No tiene justificación alguna que las mejores tierras se dediquen hoy a la ganadería extensiva mientras Colombia importa alimentos que se pueden producir en el país. La reforma agraria implicaría entonces obligar a la gran propiedad tradicional a modernizarse y a orientarse sobre todo al mercado interno de alimentos y materias primas.

Las medidas proteccionistas resultan indispensables. Son más o menos las mismas que utilizan las naciones metropolitanas para defender su propia producción.

En la reforma rural sería decisiva una política nueva en relación a la producción de psicotrópicos.

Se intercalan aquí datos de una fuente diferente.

(** One call runs exactly when its index is in range; it keeps the number
    of faces, rewrites the flag of the face it names and leaves the other
    faces and the bounds. *)
Lemma selectionCall_effect (c : SelectionCall) (n : BrushNode) :
  (indexOf c < Brush_faceCount (m_brush n) ->
   exists n' face,
     selectionCall c n = Some n'
     /\ nth_error (Brush_faces (m_brush n)) (indexOf c) = Some face
     /\ nth_error (Brush_faces (m_brush n')) (indexOf c)
        = Some (mkBrushFace (face_vertices face)
                  match c with SelectFace _ => true | DeselectFace _ => false end)
     /\ (forall j, indexOf c <> j ->
           nth_error (Brush_faces (m_brush n')) j
           = nth_error (Brush_faces (m_brush n)) j)
     /\ length (Brush_faces (m_brush n')) = length (Brush_faces (m_brush n))
     /\ Brush_bounds (m_brush n') = Brush_bounds (m_brush n)
     /\ m_selectedFaceCount n'
        = match c with
          | SelectFace _ => size_t.incr (m_selectedFaceCount n)
          | DeselectFace _ => size_t.decr (m_selectedFaceCount n)
          end)
  /\ (Brush_faceCount (m_brush n) <= indexOf c -> selectionCall c n = None).
Proof.
  unfold Brush_faceCount. split.
  - intros Hi.
    destruct (nth_error (Brush_faces (m_brush n)) (indexOf c)) as [face|] eqn:Hf.
    2:{ apply nth_error_None in Hf. lia. }
    destruct c as [i|i]; cbn [indexOf selectionCall] in *;
      unfold selectFace, deselectFace, Brush_face; rewrite Hf.
    + destruct (replace_face_Some _ _ _ (BrushFace_select face) Hf)
        as [faces' [E [Hl [Hn _]]]].
      rewrite E. eexists _, face. split; [reflexivity|].
      cbn [m_brush Brush_faces Brush_bounds m_selectedFaceCount].
      repeat split; try assumption.
      intros j Hj. apply (replace_face_other _ _ _ _ _ E Hj).
    + destruct (replace_face_Some _ _ _ (BrushFace_deselect face) Hf)
        as [faces' [E [Hl [Hn _]]]].
      rewrite E. eexists _, face. split; [reflexivity|].
      cbn [m_brush Brush_faces Brush_bounds m_selectedFaceCount].
      repeat split; try assumption.
      intros j Hj. apply (replace_face_other _ _ _ _ _ E Hj).
  - intros Hi. apply nth_error_None in Hi.
    destruct c as [i|i]; cbn [indexOf selectionCall] in *;
      unfold selectFace, deselectFace, Brush_face; rewrite Hi; reflexivity.
Qed.
(** * Bridge transaction orchestrator: a shallow embedding and its properties

    The development follows the Python sources of the bot:

    - [bridge_logic/bridge_aggregator.py]  ([BridgeAggregator])
    - [bridge_logic/jumper_bridge.py]      ([JumperBridgeService])
    - [bridge_logic/stargate_bridge.py]    ([StargateBridgeService])
    - [bridge_logic/relay_bridge.py]       ([RelayBridgeService])
    - [wallet_management/balance_checker.py], [wallet_manager.py] and
      [wallet_service.py], for the balances and the stored wallets

    Python values are embedded as an inductive type, dictionaries as
    association lists in insertion order, and effectful code in a state monad
    that threads the trace of external calls, the random generator and the
    transaction history, with outcomes for early [return] and for raised
    exceptions.

    Modelling conventions:
    - Python [float]s are IEEE 754 binary64 numbers, with the operations of
      [SpecFloat]: round to nearest, ties to even, infinities and NaN.
    - All exceptions are identified: every handler of the sources is
      [except Exception].
    - Strings are byte strings; [int()] is modelled on ASCII input. *)

From Stdlib Require Import ZArith QArith Lia List Bool String Ascii.
From Stdlib Require Import SpecFloat.
From Stdlib Require Import Orders Mergesort Sorted Permutation.
Import ListNotations.

Local Open Scope string_scope.
Local Open Scope Z_scope.

(* ================================================================== *)
(** * Floats *)
(* ================================================================== *)

(** A Python [float] is a binary64 number: 53 bits of precision, and 1024 as
    the exponent of the infinities. *)
Definition float : Type := spec_float.

Definition float_prec : Z := 53.
Definition float_emax : Z := 1024.

(** The float nearest to an integer, ties to even; an integer too large
    gives an infinity. *)
Definition float_of_Z (z : Z) : float :=
  binary_normalize float_prec float_emax z 0 false.

(** [float(z)] as the arithmetic operators convert an [int] operand;
    [None] is the [OverflowError] raised for an integer too large. *)
Definition py_float_of_int (z : Z) : option float :=
  match float_of_Z z with
  | S754_infinity _ => None
  | x => Some x
  end.

(** [x * y] and [x + y] on floats. *)
Definition fmul (x y : float) : float := SFmul float_prec float_emax x y.
Definition fadd (x y : float) : float := SFadd float_prec float_emax x y.

(** [x / y] on floats, for a divisor that is not zero. *)
Definition fdiv (x y : float) : float := SFdiv float_prec float_emax x y.

(** [x <= y] and [x < y] on floats: false when an operand is NaN. *)
Definition fleb (x y : float) : bool := SFleb x y.
Definition fltb (x y : float) : bool := SFltb x y.

(** The literal [0.97]: the float nearest to 97/100. *)
Definition float_0_97 : float := fdiv (float_of_Z 97) (float_of_Z 100).

(** [int(x)] on a float: truncation towards zero; [None] is the
    [OverflowError] or [ValueError] raised for an infinity or NaN. *)
Definition float_trunc (x : float) : option Z :=
  match x with
  | S754_zero _ => Some 0
  | S754_finite s m e =>
      let n := if 0 <=? e then Zpos m * 2 ^ e else Zpos m / 2 ^ (- e) in
      Some (if s then - n else n)
  | S754_infinity _ => None
  | S754_nan => None
  end.

(* ================================================================== *)
(** * Python values *)
(* ================================================================== *)

(** Dictionaries keep their insertion order ([list(d.keys())] is observable
    through [random.choice]), hence association lists. *)
Definition dict (V : Type) : Type := list (string * V).

#[warnings="-register-all"] Inductive pyval : Type :=
| PNone
| PBool (b : bool)
| PInt (z : Z)
| PFloat (x : float)
| PStr (s : string)
| PBytes (s : string)
| PList (l : list pyval)
| PDict (d : list (string * pyval)).

Module Dict.

Fixpoint get {V : Type} (d : dict V) (k : string) : option V :=
  match d with
  | [] => None
  | (k', v) :: d' => if String.eqb k' k then Some v else get d' k
  end.

(** [k in d] *)
Definition mem {V : Type} (d : dict V) (k : string) : bool :=
  match get d k with Some _ => true | None => false end.

(** [d[k] = v]: an existing key keeps its position. *)
Fixpoint set {V : Type} (d : dict V) (k : string) (v : V) : dict V :=
  match d with
  | [] => [(k, v)]
  | (k', v') :: d' =>
      if String.eqb k' k then (k', v) :: d' else (k', v') :: set d' k v
  end.

(** [list(d.keys())] *)
Definition keys {V : Type} (d : dict V) : list string := map fst d.

(** [not d] *)
Definition is_empty {V : Type} (d : dict V) : bool :=
  match d with [] => true | _ :: _ => false end.

End Dict.

(** [not l] on a list *)
Definition list_is_empty {A : Type} (l : list A) : bool :=
  match l with [] => true | _ :: _ => false end.

(** Python truth value testing. *)
Definition truthy (v : pyval) : bool :=
  match v with
  | PNone => false
  | PBool b => b
  | PInt z => negb (z =? 0)
  | PFloat x => match x with S754_zero _ => false | _ => true end
  | PStr s => negb (String.eqb s "")
  | PBytes s => negb (String.eqb s "")
  | PList l => negb (list_is_empty l)
  | PDict d => negb (Dict.is_empty d)
  end.

(** [p in s] on strings: substring test. *)
Fixpoint is_substring (p s : string) : bool :=
  String.prefix p s ||
  match s with
  | EmptyString => false
  | String _ s' => is_substring p s'
  end.

(** [k in v] for a string [k]; [None] is a raised [TypeError]. *)
Definition py_contains (k : string) (v : pyval) : option bool :=
  match v with
  | PDict d => Some (Dict.mem d k)
  | PStr s => Some (is_substring k s)
  | PList l =>
      Some (existsb (fun e => match e with
                              | PStr s => String.eqb s k
                              | _ => false
                              end) l)
  | _ => None
  end.

(** [v[k]] for a string [k]; [None] is a raised [KeyError] or [TypeError]. *)
Definition py_getitem (v : pyval) (k : string) : option pyval :=
  match v with
  | PDict d => Dict.get d k
  | _ => None
  end.

(** [v.get(k, default)]; [None] is a raised [AttributeError]. *)
Definition py_get (v : pyval) (k : string) (default : pyval) : option pyval :=
  match v with
  | PDict d => Some (match Dict.get d k with Some x => x | None => default end)
  | _ => None
  end.

(** [isinstance(v, str)] *)
Definition isinstance_str (v : pyval) : bool :=
  match v with PStr _ => true | _ => false end.

(* ------------------------------------------------------------------ *)
(** ** [int(s)] and [int(s, 16)] on strings *)
(* ------------------------------------------------------------------ *)

(** The white space that [int()] skips around the digits of an ASCII
    string: the characters 9 to 13 and the space. *)
Definition is_py_space (c : ascii) : bool :=
  let n := nat_of_ascii c in
  ((9 <=? n) && (n <=? 13) || (n =? 32))%nat.

Fixpoint lstrip (cs : list ascii) : list ascii :=
  match cs with
  | c :: cs' => if is_py_space c then lstrip cs' else cs
  | [] => []
  end.

Definition strip (cs : list ascii) : list ascii :=
  rev (lstrip (rev (lstrip cs))).

(** Value of a digit character in bases up to 36. *)
Definition digit_value (c : ascii) : option Z :=
  let n := Z.of_nat (nat_of_ascii c) in
  if (48 <=? n) && (n <=? 57) then Some (n - 48)
  else if (97 <=? n) && (n <=? 122) then Some (n - 87)
  else if (65 <=? n) && (n <=? 90) then Some (n - 55)
  else None.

Poner fin a la llamada “guerra contra las drogas” dejaría sin empleo a muchas miles de familia pero los programas de reforma agraria permitirían ofrecer soluciones viables.

Terminar con esa pesadilla también disminuiría notoriamente el gasto militar desmesurado que tiene actualmente el país, haría innecesaria la presencia de tropas extranjeras y dejaría en manos del gobierno recursos económicos nada desdeñables precisamente para hacer realidad la modernización del campo colombiano.

Terminar el negocio del narcotráfico es la mejor solución para eliminarlo.

Foto: Pixabay

Poner fin a las formas atrasadas de tenencia de la tierra (latifundio) debilitaría a la clase terrateniente que es precisamente la más violenta y más ligada a las formas de delincuencia que hacen imposible la paz en los campos.

La pactada reforma política, en términos de modernizar y sobre todo de democratizar el sistema electoral pondría punto final al poder omnímodo de esas castas rurales y provincianas que en casi nada contribuyen a la economía nacional pero si son una carga insoportable en cualquier proyecto  nacional serio.

La Jurisdicción Especial para la Paz (JEP)- tal vez el único punto destacable del Acuerdo con las FARC-EP que ha conseguido funcionar a pesar de todo el sabotaje de la derecha- muestra los valiosos aportes de ese ejercicio de catarsis colectiva que se produce cuando los guerrilleros reconocen públicamente los excesos cometidos durante el más de medio siglo de conflicto, una catarsis que sería mucho mayor y más efectiva si por parte de militares y policías ese reconocimiento público de los delitos cometidos no se limitara a muy pocos oficiales y se centrara en la tropa de base.

Lo ideal sería, por supuesto que en el banquillo de los acusados aparecieran no solo los ejecutores sino los inspiradores políticos y beneficiarios económicos de esa violencia que ha enfrentado a soldado y guerrillero, en tantos casos, campesino pobre contra campesino pobre. Los ricos no van a la guerra.